══ Provided material ══

(* ===== verification/FatEdit.v ===== *)
(** Changing directories: short names, creating, updating and deleting entries, new
    directories and truncation ([src/user/programs/fs-server/src/main.rs]). *)

From S2P Require Import Prelude Bytes Initrd FatDisk FatDir.

(** ** Short names *)

(** [sum = (sum >> 1).wrapping_add(sum << 7).wrapping_add(b)] on bytes. *)
Definition lfn_checksum (short_name : list Z) : Z :=
  foldl (λ sum b, u8 (u8 (Z.shiftr sum 1 + u8 (Z.shiftl sum 7)) + b)) 0 short_name.

Definition is_alphanumeric (c : Z) : bool :=
  ((48 <=? c) && (c <=? 57)) || ((65 <=? c) && (c <=? 90)) || ((97 <=? c) && (c <=? 122)).
Definition name_char (c : Z) : bool := is_alphanumeric c || (c =? 95).
Definition pad_spaces (n : nat) (bs : list Z) : list Z := bs ++ replicate (n - length bs) SPACE.

(** The parts before and after the last dot. *)
Definition split_name (long_name : list Z) : list Z * list Z :=
  match rfind 46 long_name with
  | Some dot_pos => (take dot_pos long_name, drop (S dot_pos) long_name)
  | None => (long_name, [])
  end.
Definition is_valid_83 (name_part ext_part : list Z) : bool :=
  (0 <? Z.of_nat (length name_part)) && (Z.of_nat (length name_part) <=? 8) &&
  (Z.of_nat (length ext_part) <=? 3) && forallb name_char name_part && forallb name_char ext_part.
(** The first six usable characters and [~1]. *)
Definition tilde_base (name_part : list Z) : list Z :=
  pad_spaces 6 (take 6 (to_upper <$> List.filter name_char name_part)) ++ [126; 49].

(** The search for a short name no entry has: [n] runs over [1..=99]. *)
Definition has_short (short_name : list Z) (e : DirEntry) (_ : list Z) (found : bool) : bool :=
  found || bool_decide (de_name e ++ de_ext e = short_name).
Fixpoint resolve_conflict (ns : list Z) (fuel : nat) (self : Fat32Fs) (dir_cluster : Z)
    (base ext : list Z) : FS (list Z) :=
  match ns with
  | [] => mret (base ++ ext)
  | n :: ns =>
      r ← walk_dir (has_short (base ++ ext)) fuel self dir_cluster false;
      if negb r.2 then mret (base ++ ext)
      else
        let base := if n <? 10 then take 7 base ++ [u8 (48 + n)]
                    else take 6 base ++ [126; u8 (48 + n)] in
        resolve_conflict ns fuel self dir_cluster base ext
  end.
(** The eleven bytes of the short name. *)
Definition make_short_name (fuel : nat) (self : Fat32Fs) (long_name : list Z) (dir_cluster : Z) : FS (list Z) :=
  let '(name_part, ext_part) := split_name long_name in
  if is_valid_83 name_part ext_part then
    mret (pad_spaces 8 (to_upper <$> name_part) ++ pad_spaces 3 (to_upper <$> ext_part))
  else
    resolve_conflict (seqZ 1 99) fuel self dir_cluster (tilde_base name_part)
      (pad_spaces 3 (to_upper <$> take 3 ext_part)).

(** ** Long names *)

(** [encode_utf16] of a valid UTF-8 string. *)
Definition cont (b : Z) : Z := Z.land b 0x3F.
Definition utf16_units (c : Z) : list Z :=
  if c <? 0x10000 then [c]
  else let c := c - 0x10000 in [0xD800 + c / 0x400; 0xDC00 + c mod 0x400].
Fixpoint encode_utf16 (bs : list Z) : list Z :=
  match bs with
  | [] => []
  | b0 :: bs0 =>
      if b0 <? 0x80 then b0 :: encode_utf16 bs0
      else match bs0 with
      | [] => []
      | b1 :: bs1 =>
          if b0 <? 0xE0 then utf16_units (Z.land b0 0x1F * 64 + cont b1) ++ encode_utf16 bs1
          else match bs1 with
          | [] => []
          | b2 :: bs2 =>
              if b0 <? 0xF0 then
                utf16_units (Z.land b0 0x0F * 4096 + cont b1 * 64 + cont b2) ++ encode_utf16 bs2
              else match bs2 with
              | [] => []
              | b3 :: bs3 =>
                  utf16_units (Z.land b0 0x07 * 262144 + cont b1 * 4096 + cont b2 * 64 + cont b3)
                    ++ encode_utf16 bs3
              end
          end
      end
  end.

(** The unit at [char_idx] of a slot: the name, a terminator, then padding. *)
Definition lfn_unit (name_chars : list Z) (char_idx : Z) : Z :=
  let name_len := Z.of_nat (length name_chars) in
  if char_idx <? name_len then default 0 (name_chars !! Z.to_nat char_idx)
  else if char_idx =? name_len then 0x0000 else 0xFFFF.
Definition lfn_units (name_chars : list Z) (first count : Z) : list Z :=
  mbind (λ ci, le_bytes 2 (lfn_unit name_chars ci)) (seqZ first count).
(** The 32 bytes of long-name slot [lfn_idx], except the two at offset 26. *)
Definition put_lfn (name_chars : list Z) (checksum lfn_count start_idx lfn_idx : Z) (buf : list Z) :
  option (list Z) :=
  let entry_offset := (start_idx + (lfn_count - 1 - lfn_idx)) * 32 in
  let order := u8 (lfn_idx + 1) in
  let last_flag := if lfn_idx =? lfn_count - 1 then Z.lor order 0x40 else order in
  let char_base := lfn_idx * 13 in
  buf ← copy_into buf entry_offset
          ([last_flag] ++ lfn_units name_chars char_base 5 ++ [0x0F; 0; checksum] ++
           lfn_units name_chars (char_base + 5) 6);
  copy_into buf (entry_offset + 28) (lfn_units name_chars (char_base + 11) 2).
Fixpoint put_lfns (idxs : list Z) (name_chars : list Z) (checksum lfn_count start_idx : Z) (buf : list Z) :
  option (list Z) :=
  match idxs with
  | [] => Some buf
  | lfn_idx :: idxs =>
      buf ← put_lfn name_chars checksum lfn_count start_idx lfn_idx buf;
      put_lfns idxs name_chars checksum lfn_count start_idx buf
  end.
(** The bytes of a cluster number in an entry: at offsets 20 and 26. *)
Definition cluster_hi_bytes (c : Z) : list Z := [u8 (Z.shiftr c 16); u8 (Z.shiftr c 24)].
Definition cluster_lo_bytes (c : Z) : list Z := [Z.land c 0xFF; Z.land (Z.shiftr c 8) 0xFF].
Definition put_short (short : list Z) (attr first_cluster file_size short_offset : Z) (buf : list Z) :
  option (list Z) :=
  buf ← copy_into buf short_offset (short ++ [attr]);
  buf ← copy_into buf (short_offset + 20) (cluster_hi_bytes first_cluster);
  copy_into buf (short_offset + 26) (cluster_lo_bytes first_cluster ++ le_bytes 4 file_size).

(** ** Creating *)

Definition slot_free (buf : list Z) (i : Z) : bool :=
  let first := byte_at buf (i * 32) in (first =? 0x00) || (first =? 0xE5).
(** The first run of [total_entries] free slots in a sector. *)
Fixpoint find_run (idxs : list Z) (buf : list Z) (total_entries : Z) (free_start : option Z)
    (free_count : Z) : option Z :=
  match idxs with
  | [] => None
  | i :: idxs =>
      if slot_free buf i then
        let free_start := match free_start with None => i | Some s => s end in
        if total_entries <=? free_count + 1 then Some free_start
        else find_run idxs buf total_entries (Some free_start) (free_count + 1)
      else find_run idxs buf total_entries None 0
  end.

(** What is to be written. *)
Record new_entry : Type := mkNewEntry {
  ne_short : list Z; ne_chars : list Z; ne_attr : Z; ne_cluster : Z; ne_size : Z
}.
Definition lfn_count (name_len : Z) : Z := if name_len <=? 13 then 0 else (name_len + 12) / 13.

(** One sector: the entry is written if there is room; [None] goes on. *)
Definition create_in_sector (sector : Z) (buf : list Z) (ne : new_entry) : FS (option (option (Z * Z))) :=
  let count := lfn_count (Z.of_nat (length (ne_chars ne))) in
  match find_run (seqZ 0 ENTRIES_PER_SECTOR) buf (count + 1) None 0 with
  | None => mret None
  | Some start_idx =>
      buf ← unwrap (put_lfns (reverse (seqZ 0 count)) (ne_chars ne) (lfn_checksum (ne_short ne)) count start_idx buf);
      let short_offset := (start_idx + count) * 32 in
      buf ← unwrap (put_short (ne_short ne) (ne_attr ne) (ne_cluster ne) (ne_size ne) short_offset buf);
      ok ← disk_write sector buf;
      mret (Some (if negb ok then None else Some (sector, short_offset)))
  end.
Fixpoint create_in_cluster (self : Fat32Fs) (ss : list Z) (cluster : Z) (ne : new_entry) :
  FS (option (option (Z * Z))) :=
  match ss with
  | [] => mret None
  | s :: ss =>
      let sector := cluster_to_sector self cluster +' s in
      o ← disk_read sector BLOCK_SIZE;
      match o with
      | None => mret (Some None)
      | Some buf =>
          r ← create_in_sector sector buf ne;
          match r with
          | Some res => mret (Some res)
          | None => create_in_cluster self ss cluster ne
          end
      end
  end.
Fixpoint create_loop (fuel : nat) (self : Fat32Fs) (cluster : Z) (ne : new_entry) : FS (option (Z * Z)) :=
  match fuel with
  | O => diverge
  | S fuel =>
      r ← create_in_cluster self (seqZ 0 (spc self)) cluster ne;
      match r with
      | Some res => mret res
      | None =>
          o ← fat_next self cluster;
          match chain_next o with
          | Some next => create_loop fuel self next ne
          | None =>
              new_cluster ←! alloc_cluster self;
              _ ← fat_set self cluster new_cluster;
              create_loop fuel self new_cluster ne
          end
      end
  end.
Definition create_dir_entry (fuel : nat) (self : Fat32Fs) (dir_cluster : Z) (long_name : list Z)
    (attr first_cluster file_size : Z) : FS (option (Z * Z)) :=
  short ← make_short_name fuel self long_name dir_cluster;
  create_loop fuel self dir_cluster
    (mkNewEntry short (take 256 (encode_utf16 long_name)) attr first_cluster file_size).

(** ** Updating *)

(** The slots of one sector.  The state is [buf], [modified] (which is [found] here, since
    the search ends with the first sector that has a match) and the long name; the end
    mark returns at once. *)
Fixpoint update_slots (idxs : list Z) (search : list Z) (new_size new_cluster : Z) (buf : list Z)
    (found : bool) (l : lfn) : FS (bool + (list Z * bool * lfn)) :=
  match idxs with
  | [] => mret (inr (buf, found, l))
  | i :: idxs =>
      o ← scan_slot (slot buf i) l;
      match o with
      | None => mret (inl found)
      | Some (None, l) => update_slots idxs search new_size new_cluster buf found l
      | Some (Some name, l) =>
          if same_name name search then
            let off := i * 32 in
            buf ← unwrap (copy_into buf (off + 28) (le_bytes 4 new_size));
            buf ← unwrap (copy_into buf (off + 26) (cluster_lo_bytes new_cluster));
            buf ← unwrap (copy_into buf (off + 20) (cluster_hi_bytes new_cluster));
            update_slots idxs search new_size new_cluster buf true l
          else update_slots idxs search new_size new_cluster buf found l
      end
  end.
Fixpoint update_sectors (self : Fat32Fs) (ss : list Z) (cluster : Z) (search : list Z)
    (new_size new_cluster : Z) (l : lfn) : FS (bool + lfn) :=
  match ss with
  | [] => mret (inr l)
  | s :: ss =>
      let sector := cluster_to_sector self cluster +' s in
      o ← disk_read sector BLOCK_SIZE;
      match o with
      | None => mret (inl false)
      | Some buf =>
          r ← update_slots (seqZ 0 ENTRIES_PER_SECTOR) search new_size new_cluster buf false l;
          match r with
          | inl res => mret (inl res)
          | inr (buf, found, l) =>
              ok ← (if (found : bool) then disk_write sector buf else mret true);
              if negb ok then mret (inl false : bool + lfn)
              else if (found : bool) then mret (inl true : bool + lfn)
              else update_sectors self ss cluster search new_size new_cluster l
          end
      end
  end.
Fixpoint update_loop (fuel : nat) (self : Fat32Fs) (cluster : Z) (search : list Z)
    (new_size new_cluster : Z) (l : lfn) : FS bool :=
  match fuel with
  | O => diverge
  | S fuel =>
      r ← update_sectors self (seqZ 0 (spc self)) cluster search new_size new_cluster l;
      match r with
      | inl res => mret res
      | inr l =>
          o ← fat_next self cluster;
          match chain_next o with
          | Some next => update_loop fuel self next search new_size new_cluster l
          | None => mret false
          end
      end
  end.
Definition update_dir_entry_size (fuel : nat) (self : Fat32Fs) (dir_cluster : Z) (name : list Z)
    (new_size new_cluster : Z) : FS bool :=
  update_loop fuel self dir_cluster name new_size new_cluster lfn_empty.

(** ** Deleting *)

(** The mark of a deleted slot, on the slots [idxs]. *)
Fixpoint mark_deleted (idxs : list Z) (buf : list Z) : option (list Z) :=
  match idxs with
  | [] => Some buf
  | li :: idxs => buf ← set_byte buf (li * 32) 0xE5; mark_deleted idxs buf
  end.
(** The slots of one sector; [start] is [(lfn_start_sector, lfn_start_idx)].  When the name
    matches, [lfn_len] has just been set to 0. *)
Fixpoint delete_slots (idxs : list Z) (sector : Z) (search : list Z) (buf : list Z)
    (l : lfn) (start : Z * Z) : FS (bool + (lfn * (Z * Z))) :=
  match idxs with
  | [] => mret (inr (l, start))
  | i :: idxs =>
      let start := if negb (byte_at (slot buf i) 0 =? 0x00) && negb (byte_at (slot buf i) 0 =? 0xE5)
                      && (byte_at (slot buf i) 11 =? 0x0F) && (l.2 =? 0)
                   then (sector, i) else start in
      o ← scan_slot (slot buf i) l;
      match o with
      | None => mret (inl false)
      | Some (None, l) => delete_slots idxs sector search buf l start
      | Some (Some name, l) =>
          if same_name name search then
            buf ← unwrap (set_byte buf (i * 32) 0xE5);
            buf ← (if (0 <? l.2) && (start.1 =? sector)
                   then unwrap (mark_deleted (seqZ start.2 (i - start.2)) buf) else mret buf);
            _ ← disk_write sector buf;
            mret (inl true)
          else delete_slots idxs sector search buf (l.1, 0) start
      end
  end.
Fixpoint delete_sectors (self : Fat32Fs) (ss : list Z) (cluster : Z) (search : list Z)
    (l : lfn) (start : Z * Z) : FS (bool + (lfn * (Z * Z))) :=
  match ss with
  | [] => mret (inr (l, start))
  | s :: ss =>
      let sector := cluster_to_sector self cluster +' s in
      o ← disk_read sector BLOCK_SIZE;
      match o with
      | None => mret (inl false)
      | Some buf =>
          r ← delete_slots (seqZ 0 ENTRIES_PER_SECTOR) sector search buf l start;
          match r with
          | inl res => mret (inl res)
          | inr (l, start) => delete_sectors self ss cluster search l start
          end
      end
  end.
Fixpoint delete_loop (fuel : nat) (self : Fat32Fs) (cluster : Z) (search : list Z) (l : lfn)
    (start : Z * Z) : FS bool :=
  match fuel with
  | O => diverge
  | S fuel =>
      r ← delete_sectors self (seqZ 0 (spc self)) cluster search l start;
      match r with
      | inl res => mret res
      | inr (l, start) =>
          o ← fat_next self cluster;
          match chain_next o with
          | Some next => delete_loop fuel self next search l start
          | None => mret false
          end
      end
  end.
Definition delete_dir_entry (fuel : nat) (self : Fat32Fs) (dir_cluster : Z) (name : list Z) : FS bool :=
  delete_loop fuel self dir_cluster name lfn_empty (0, 0).

(** ** New directories and truncation *)

(** The 32 bytes of the dot entries. *)
Definition dot_entry (dots : list Z) (cluster : Z) : list Z :=
  pad_spaces 11 dots ++ [ATTR_DIRECTORY] ++ replicate 8 0 ++ cluster_hi_bytes cluster ++
  replicate 4 0 ++ cluster_lo_bytes cluster ++ replicate 4 0.
Definition create_empty_dir (self : Fat32Fs) (parent_cluster : Z) : FS (option Z) :=
  cluster ←! alloc_cluster self;
  let buf := dot_entry [46] cluster ++ dot_entry [46; 46] parent_cluster ++ replicate (512 - 64) 0 in
  ok ← disk_write (cluster_to_sector self cluster) buf;
  mret (if negb ok then None else Some cluster).

Definition truncate_file (fuel : nat) (self : Fat32Fs) (cluster dir_cluster : Z) (name : list Z) : FS bool :=
  if cluster <? 2 then mret true
  else
    o ← fat_next self cluster;
    _ ← match chain_next o with
        | Some next => free_chain self next
        | None => mret 0
        end;
    _ ← fat_set self cluster FAT32_EOC;
    _ ← zero_cluster self cluster;
    update_dir_entry_size fuel self dir_cluster name 0 cluster.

═══

- What you will do
Copy the lines of the entries above that mention "truncation".

- Result
    directories and truncation ([src/user/programs/fs-server/src/main.rs]). *)
(** ** New directories and truncation *)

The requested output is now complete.